So many blue sky moments so far in 2025. I am Dawn and I am creating an email series/blog/circle to share stories, poems, principles, quotes and thoughts from my friend and mentor, Aunty Pua Burgess.  She passed last year, and since 2019, groups of us would meet with her to learn and share.  One of the groups kept meeting and meeting on certain Mondays to talk stories about many things, including how she wanted to live, and live on.  While we may not have ever fully answered those questions, we continue our circles, and strive to show up for each other with curiosity and aloha the way Aunty did for us.
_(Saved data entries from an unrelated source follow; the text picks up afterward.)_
Lemma coerceLevel_In v l : coerceLevel v = Ok (Some l) -> In l levels.
Proof.
  unfold coerceLevel. destruct (truthy_opt v); cbn [negb]; [|discriminate].
  intros Hb. bind_inv Hb.
  destruct (existsb (str_eqb (toUpperCase a)) levels) eqn:Ex;
    [|discriminate].
  apply existsb_exists in Ex. destruct Ex as (x & Hin & Hx).
  apply str_eqb_eq in Hx. replace l with x by congruence. exact Hin.
Qed.

Lemma applyExtracted_level e x e' :
  applyExtracted e x = Ok e' ->
  level e' = level e \/
  (present (level e) = false /\
   exists v l, pick (ex_json x) levelKeys = Ok v /\
               coerceLevel v = Ok (Some l) /\ level e' = Some l).
Proof.
  unfold applyExtracted. intros Hb. do 5 bind_inv Hb.
  inversion Hb; subst e'; simpl. clear Hb.
  destruct (present (level e)) eqn:P; simpl in E0.
  - inversion E0. left. reflexivity.
  - bind_inv E0. bind_inv E0. inversion E0.
    destruct (present a5) eqn:P5; [|left; reflexivity].
    right. split; [reflexivity|]. destruct a5 as [l|]; [|discriminate].
    exists a4, l. auto.
Qed.

(** X8.  The enrichment sets a level only where the entry has none, and
    only to one of the six names: the upper-cased text of the first of
    [level], [severity], [lvl] in the embedded object, when that is one
    of them; any other value leaves the entry without a level. *)
Theorem enrichment_level_in_vocabulary e0 e :
  enrich e0 = Ok e ->
  level e = level e0 \/
  (present (level e0) = false /\
   exists j v l, metadata e = Some j /\ pick j levelKeys = Ok v /\
                 coerceLevel v = Ok (Some l) /\
                 level e = Some l /\ In l levels).
Proof.
  intros He. apply enrich_cases in He.
  destruct He as [->|(_ & x & _ & Ha)]; [left; reflexivity|].
  pose proof (@applyExtracted_frame _ _ _ _ Ha)
    as (_ & _ & _ & _ & _ & _ & _ & Hm & _).
  apply applyExtracted_level in Ha.
  destruct Ha as [Hl|(P & v & l & Hp & Hc & Hl)]; [left; exact Hl|].
  right. split; [exact P|]. exists (ex_json x), v, l.
  repeat split; auto. eapply coerceLevel_In; eauto.
Qed.

Lemma enrichment_level_upper e0 e l :
  enrich e0 = Ok e ->
  (forall l0, level e0 = Some l0 -> toUpperCase l0 = l0) ->
  level e = Some l -> toUpperCase l = l.
Proof.
  intros He H0 Hl. apply enrich_cases in He.
  destruct He as [->|(_ & x & _ & Ha)]; [auto|].
  apply applyExtracted_level in Ha.
  destruct Ha as [E|(_ & v & l1 & _ & Hc & E)].
  - rewrite E in Hl. auto.
  - rewrite E in Hl. inversion Hl; subst l1.
    apply levels_upper. eapply coerceLevel_In; eauto.
Qed.

Lemma classify_level_upper line n e f l :
  classify line n = (e, f) -> level e = Some l -> toUpperCase l = l.
Proof.
  intros Hc Hl. apply classify_cases in Hc.
  destruct Hc as [[Hj _]|[Hp|(_ & -> & _)]].
  - apply parseJsonLog_inv in Hj.
    destruct Hj as (j & _ & _ & _ & _ & _ & Hlev & _).
    unfold levelOf in Hlev. bind_inv Hlev. rewrite Hl in Hlev.
    destruct a as [[]|]; inversion Hlev. apply toUpperCase_idem.
  - apply tryPatterns_inv in Hp.
    destruct Hp as (p & m & _ & _ & -> & _).
    cbn [patternEntry level] in Hl.
    destruct (g_level (groups_of p)) as [i|].
    + destruct (group m i) as [s|]; inversion Hl. apply toUpperCase_idem.
    + apply levels_upper. eapply detectLogLevel_In; eauto.
  - simpl in Hl. apply levels_upper. eapply detectLogLevel_In; eauto.
Qed.

(** X9.  Every level that a run stores is in upper case: whichever path
    made the record, upper-casing its level changes nothing, so no
    level contains a lower-case letter. *)
Theorem levels_are_upper_case content fn r :
  parseLogFile content fn = Ok r ->
  Forall (fun e => forall l, level e = Some l ->
                   toUpperCase l = l /\
                   Forall (fun c => isLower c = false) l) (entries r).
Proof.
  intros Hr. apply parseLogFile_produced in Hr. destruct Hr as [Hp _].
  apply Forall_forall. intros e Hin l Hl.
  assert (Hu : toUpperCase l = l).
  { destruct (@produced_In _ _ _ _ _ _ _ Hp Hin)
      as (l0 & n & e0 & f1 & _ & _ & Hc & He).
    apply enrichment_level_upper with (1 := He) (3 := Hl).
    intros l1. eapply classify_level_upper; eauto. }
  split; [exact Hu|]. rewrite <- Hu. unfold toUpperCase.
  apply Forall_forall. intros c Hc. apply in_map_iff in Hc.
  destruct Hc as (c0 & <- & _). apply isLower_upperChar.
Qed.

Lemma heuristic_pattern p :
  In p LOG_PATTERNS ->
  In (name p)
     [lit "Syslog format"; lit "Simple timestamp"; lit "Plain text"] ->
  g_level (groups_of p) = None.
Proof.
  intros Hin Hf. simpl in Hin.
  destruct Hin as [<-|[<-|[<-|[<-|[<-|[<-|[]]]]]]]; try reflexivity;
    exfalso; simpl in Hf; destruct Hf as [Hf|[Hf|[Hf|[]]]]; discriminate.
Qed.

(** X10.  Where no level is captured from the line, the level is one of
    the six names or absent: this holds for every record whose format
    is Syslog format, Simple timestamp or Plain text. *)
Theorem heuristic_formats_level_in_vocabulary line n e0 f e :
  classify line n = (e0, f) -> enrich e0 = Ok e ->
  In f [lit "Syslog format"; lit "Simple timestamp"; lit "Plain text"] ->
  forall l, level e = Some l -> In l levels.
Proof.
  intros Hc He Hf l Hl.
  assert (H0 : forall l0, level e0 = Some l0 -> In l0 levels).
  { intros l0 Hl0. apply classify_cases in Hc.
    destruct Hc as [[_ ->]|[Hp|(_ & -> & _)]].
    - simpl in Hf. repeat (destruct Hf as [Hf|Hf]; [discriminate|]).
      destruct Hf.
    - apply tryPatterns_inv in Hp.
      destruct Hp as (p & m & Hin & _ & -> & ->).
      cbn [patternEntry level] in Hl0.
      rewrite (heuristic_pattern p Hin Hf) in Hl0.
      eapply detectLogLevel_In; eauto.
    - simpl in Hl0. eapply detectLogLevel_In; eauto. }
  apply enrich_cases in He. destruct He as [->|(_ & x & _ & Ha)]; [auto|].
  apply applyExtracted_level in Ha.
  destruct Ha as [E|(_ & v & l1 & _ & Hcl & E)].
  - rewrite E in Hl. auto.
  - rewrite E in Hl. inversion Hl; subst l1. eapply coerceLevel_In; eauto.
Qed.

End VocabularyFacts.

(** The witness of X8. *)
Lemma enrichment_level_in_vocabulary_witness :
  enrich severityEntry = Ok severityEnriched /\
  (level severityEnriched = level severityEntry \/
   (present (level severityEntry) = false /\
    exists j v l, metadata severityEnriched = Some j /\
                  pick j levelKeys = Ok v /\
                  coerceLevel v = Ok (Some l) /\
                  level severityEnriched = Some l /\ In l levels)).
Proof.
  assert (He : enrich severityEntry = Ok severityEnriched)
    by (unfold severityEnriched; apply orElse_Ok; vm_compute; reflexivity).
  split; [exact He|].
  exact (@enrichment_level_in_vocabulary RefHost severityEntry
           severityEnriched He).
Defined.

(** The witness of X9. *)
Lemma levels_are_upper_case_witness :
  parseLogFile threeLines sampleName = Ok sampleRun /\
  Forall (fun e : LogEntry (H := RefHost) =>
            forall l, level e = Some l ->
            toUpperCase l = l /\ Forall (fun c => isLower c = false) l)
         (entries sampleRun).
Proof.
  pose proof sampleRun_Ok as Hr. split; [exact Hr|].
  exact (@levels_are_upper_case RefHost threeLines sampleName sampleRun Hr).
Defined.

(** The witness of X10. *)
Lemma heuristic_formats_level_in_vocabulary_witness :
  classify severityLine 1 = (severityEntry, lit "Plain text") /\
  enrich severityEntry = Ok severityEnriched /\
  level severityEnriched = Some (lit "ERROR") /\
  In (lit "ERROR") levels.
Proof.
  assert (Hc : classify severityLine 1 = (severityEntry, lit "Plain text"))
    by (unfold severityEntry; apply pair_snd; vm_compute; reflexivity).
  assert (He : enrich severityEntry = Ok severityEnriched)
    by (unfold severityEnriched; apply orElse_Ok; vm_compute; reflexivity).
  assert (Hl : level severityEnriched = Some (lit "ERROR"))
    by (vm_compute; reflexivity).
  split; [exact Hc|]. split; [exact He|]. split; [exact Hl|].
  exact (@heuristic_formats_level_in_vocabulary RefHost severityLine 1
           severityEntry (lit "Plain text") severityEnriched Hc He
           (or_intror (or_intror (or_introl eq_refl))) _ Hl).
Defined.

(* ================================================================== *)
(** * Where the captures stand *)

Section PartFacts.

Lemma occursIn_refl s : occursIn s s.
Proof. exists [], []. rewrite app_nil_r. reflexivity. Qed.

Lemma occursIn_trans a b c : occursIn a b -> occursIn b c -> occursIn a c.
Proof.
  intros (x & y & ->) (u & v & ->). exists (u ++ x), (y ++ v).
  rewrite <- !app_assoc. reflexivity.
Qed.

Lemma occursIn_app_l s w1 w2 : occursIn s w1 -> occursIn s (w1 ++ w2).
Proof.
  intros (x & y & ->). exists x, (y ++ w2). rewrite <- !app_assoc.
  reflexivity.
Qed.

Lemma occursIn_app_r s w1 w2 : occursIn s w2 -> occursIn s (w1 ++ w2).
Proof.
  intros (x & y & ->). exists (w1 ++ x), y. rewrite <- !app_assoc.
  reflexivity.
Qed.

Lemma occursIn_slice t a b : occursIn (slice t a b) t.
Proof.
  unfold slice. exists (firstn a t), (skipn (b - a) (skipn a t)).
  rewrite firstn_skipn, firstn_skipn. reflexivity.
Qed.

Lemma part_app w1 n1 w2 n2 :
  Forall (part w1) n1 -> Forall (part w2) n2 ->
  Forall (part (w1 ++ w2)) (n2 ++ n1).
Proof.
  intros H1 H2. apply Forall_app. split.
  - eapply Forall_impl; [|exact H2]. intros p. apply occursIn_app_r.
  - eapply Forall_impl; [|exact H1]. intros p. apply occursIn_app_l.
Qed.

Lemma must_part a once :
  sound3 a once ->
  forall n st k res, must once n st k = Some res ->
    exists st' w new,
      k st' = Some res /\ link w new st st' /\ Forall (part w) new.
Proof.
  intros Hs. induction n as [|n IH]; simpl; intros st k res Hm.
  - exists st, [], []. repeat split; auto.
  - apply Hs in Hm. destruct Hm as (st1 & w1 & n1 & Hk & L1 & P1 & _).
    apply IH in Hk. destruct Hk as (st2 & w2 & n2 & Hk & L2 & P2).
    exists st2, (w1 ++ w2), (n2 ++ n1). split; [exact Hk|].
    split; [eapply link_trans; eauto|]. apply part_app; assumption.
Qed.

Lemma more_part a once :
  sound3 a once ->
  forall n st k res, more once n st k = Some res ->
    exists st' w new,
      k st' = Some res /\ link w new st st' /\ Forall (part w) new.
Proof.
  intros Hs. induction n as [|n IH]; simpl; intros st k res Hm.
  - exists st, [], []. repeat split; auto.
  - destruct (once st _) as [res0|] eqn:E.
    + inversion Hm; subst res0. clear Hm.
      apply Hs in E. destruct E as (st1 & w1 & n1 & Hk & L1 & P1 & _).
      destruct (length (rest st1) <? length (rest st)); [|discriminate].
      apply IH in Hk. destruct Hk as (st2 & w2 & n2 & Hk & L2 & P2).
      exists st2, (w1 ++ w2), (n2 ++ n1). split; [exact Hk|].
      split; [eapply link_trans; eauto|]. apply part_app; assumption.
    + exists st, [], []. repeat split; auto.
Qed.

Lemma assoc_nat_app_Some i l1 l2 s :
  assoc_nat i l1 = Some s -> assoc_nat i (l1 ++ l2) = Some s.
Proof.
  induction l1 as [|[j t] l1 IH]; simpl; [discriminate|].
  destruct (Nat.eqb i j); auto.
Qed.

(** Every capture is a part of the text read, and a group that stands
    last before the anchor [$] reads up to the end. *)
Lemma rmatch_sound3 r : sound3 r (rmatch r).
Proof.
  induction r as [|cs|a IHa b IHb|i a IHa|lo hi a IHa| |];
    intros st k res Hm; simpl in Hm.
  - exists st, [], []. repeat split; auto; discriminate.
  - destruct st as [sn rs cp]. simpl in Hm.
    destruct rs as [|c t]; [discriminate|].
    destruct (cset_mem cs c); [|discriminate].
    exists (MState (c :: sn) t cp), [c], [].
    repeat split; auto; discriminate.
  - apply IHa in Hm.
    destruct Hm as (st1 & w1 & n1 & Hk & L1 & P1 & G1 & _ & _).
    apply IHb in Hk.
    destruct Hk as (st2 & w2 & n2 & Hk & L2 & P2 & _ & E2 & T2).
    exists st2, (w1 ++ w2), (n2 ++ n1). split; [exact Hk|].
    split; [eapply link_trans; eauto|].
    split; [apply part_app; assumption|].
    split; [discriminate|]. split; [discriminate|].
    intros i Hi. cbn [tailGroup] in Hi. apply orb_true_iff in Hi.
    destruct Hi as [Hi|Hi].
    + destruct (T2 i Hi) as (Hr & s & x & Hs & Hw). split; [exact Hr|].
      exists s, (w1 ++ x). split; [apply assoc_nat_app_Some, Hs|].
      rewrite Hw, app_assoc. reflexivity.
    + apply andb_true_iff in Hi. destruct Hi as [Hg He].
      destruct (E2 He) as (-> & -> & Hr). split; [exact Hr|].
      destruct (G1 i Hg) as [n' ->].
      exists w1, []. split; [|rewrite app_nil_r; reflexivity].
      simpl. rewrite Nat.eqb_refl. reflexivity.
  - apply IHa in Hm. destruct Hm as (st1 & w1 & n1 & Hk & L1 & P1 & _).
    exists (set_cap i (captured st st1) st1), w1,
      ((i, captured st st1) :: n1).
    split; [exact Hk|]. split; [apply link_set_cap; exact L1|].
    rewrite (captured_link L1).
    split; [constructor; [apply occursIn_refl|exact P1]|].
    split; [|split; discriminate].
    intros j Hj. cbn [isGroup] in Hj. apply Nat.eqb_eq in Hj. subst j.
    exists n1. reflexivity.
  - apply (must_part a _ IHa) in Hm.
    destruct Hm as (st1 & w1 & n1 & Hk & L1 & P1).
    apply (more_part a _ IHa) in Hk.
    destruct Hk as (st2 & w2 & n2 & Hk & L2 & P2).
    exists st2, (w1 ++ w2), (n2 ++ n1). split; [exact Hk|].
    split; [eapply link_trans; eauto|].
    split; [apply part_app; assumption|].
    split; [discriminate|]. split; discriminate.
  - destruct (seen st) eqn:E; [|discriminate].
    exists st, [], []. repeat split; auto; discriminate.
  - destruct (rest st) eqn:E; [|discriminate].
    exists st, [], []. repeat split; auto; discriminate.
Qed.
Aunty Pua was a prolific storyteller and a great friend.  She was always right there with you in the moment, meeting you in the middle with just the right curious question, commiseration, or a story.  Medicine.  She had poems magically appear on her computer or in her life, and she’d share the right one at the right time.  “I am a poet!” she’d exclaim, and so would we.  She helped us see and articulate our vision.  She was a connector, a translator, a bridge builder, circle holder, a fire starter.  She was very dear.

We all have our own individual relationships with Aunty, and she had the ability to make us feel seen and heard.  Many people have shared with me that she changed their lives just through attending a keynote speech or participating in a brief meeting.  Imagine that kind of legacy!  Through her Building the Beloved Community circles and talk stories, she shared with us her methodology and her way of being, inviting us to ponder and articulate our own.

For most folks reading this, what I’m sharing is nothing new.  However, now that we are in a world without Aunty on the phone, on Zoom, in the car, or under the mango tree, how do we remember, live, and perpetuate the practices she taught us?  How do we find where hope lies?

Recently I was going through my copious notes, quotes, snippets of conversation, “maps of the day”, poems, and emails from my time with Aunty.  I loved talking to her, and when we were on Zoom or the phone, I often wrote down what she said because it was so meaningful.  Then, I had a dream that I should do this and share what I have, and then a pueo flew by, so here we are.

In this email series and on the forthcoming Blue Sky Moment blog, I will share from my personal records and notes.  The blog should be up soon. (Does anyone blog anymore?  I guess I do!  It’s been so many years!)  Please feel free to share back, or join as a guest storyteller.  I am trying this the first few months of the year, and will see where the storytelling takes us.  This is my way of connecting the dots between my experiences with Aunty, the friends I’ve made along the way, and the ways that she is still with me (and us) as we continue building beloved community.  Mahalo.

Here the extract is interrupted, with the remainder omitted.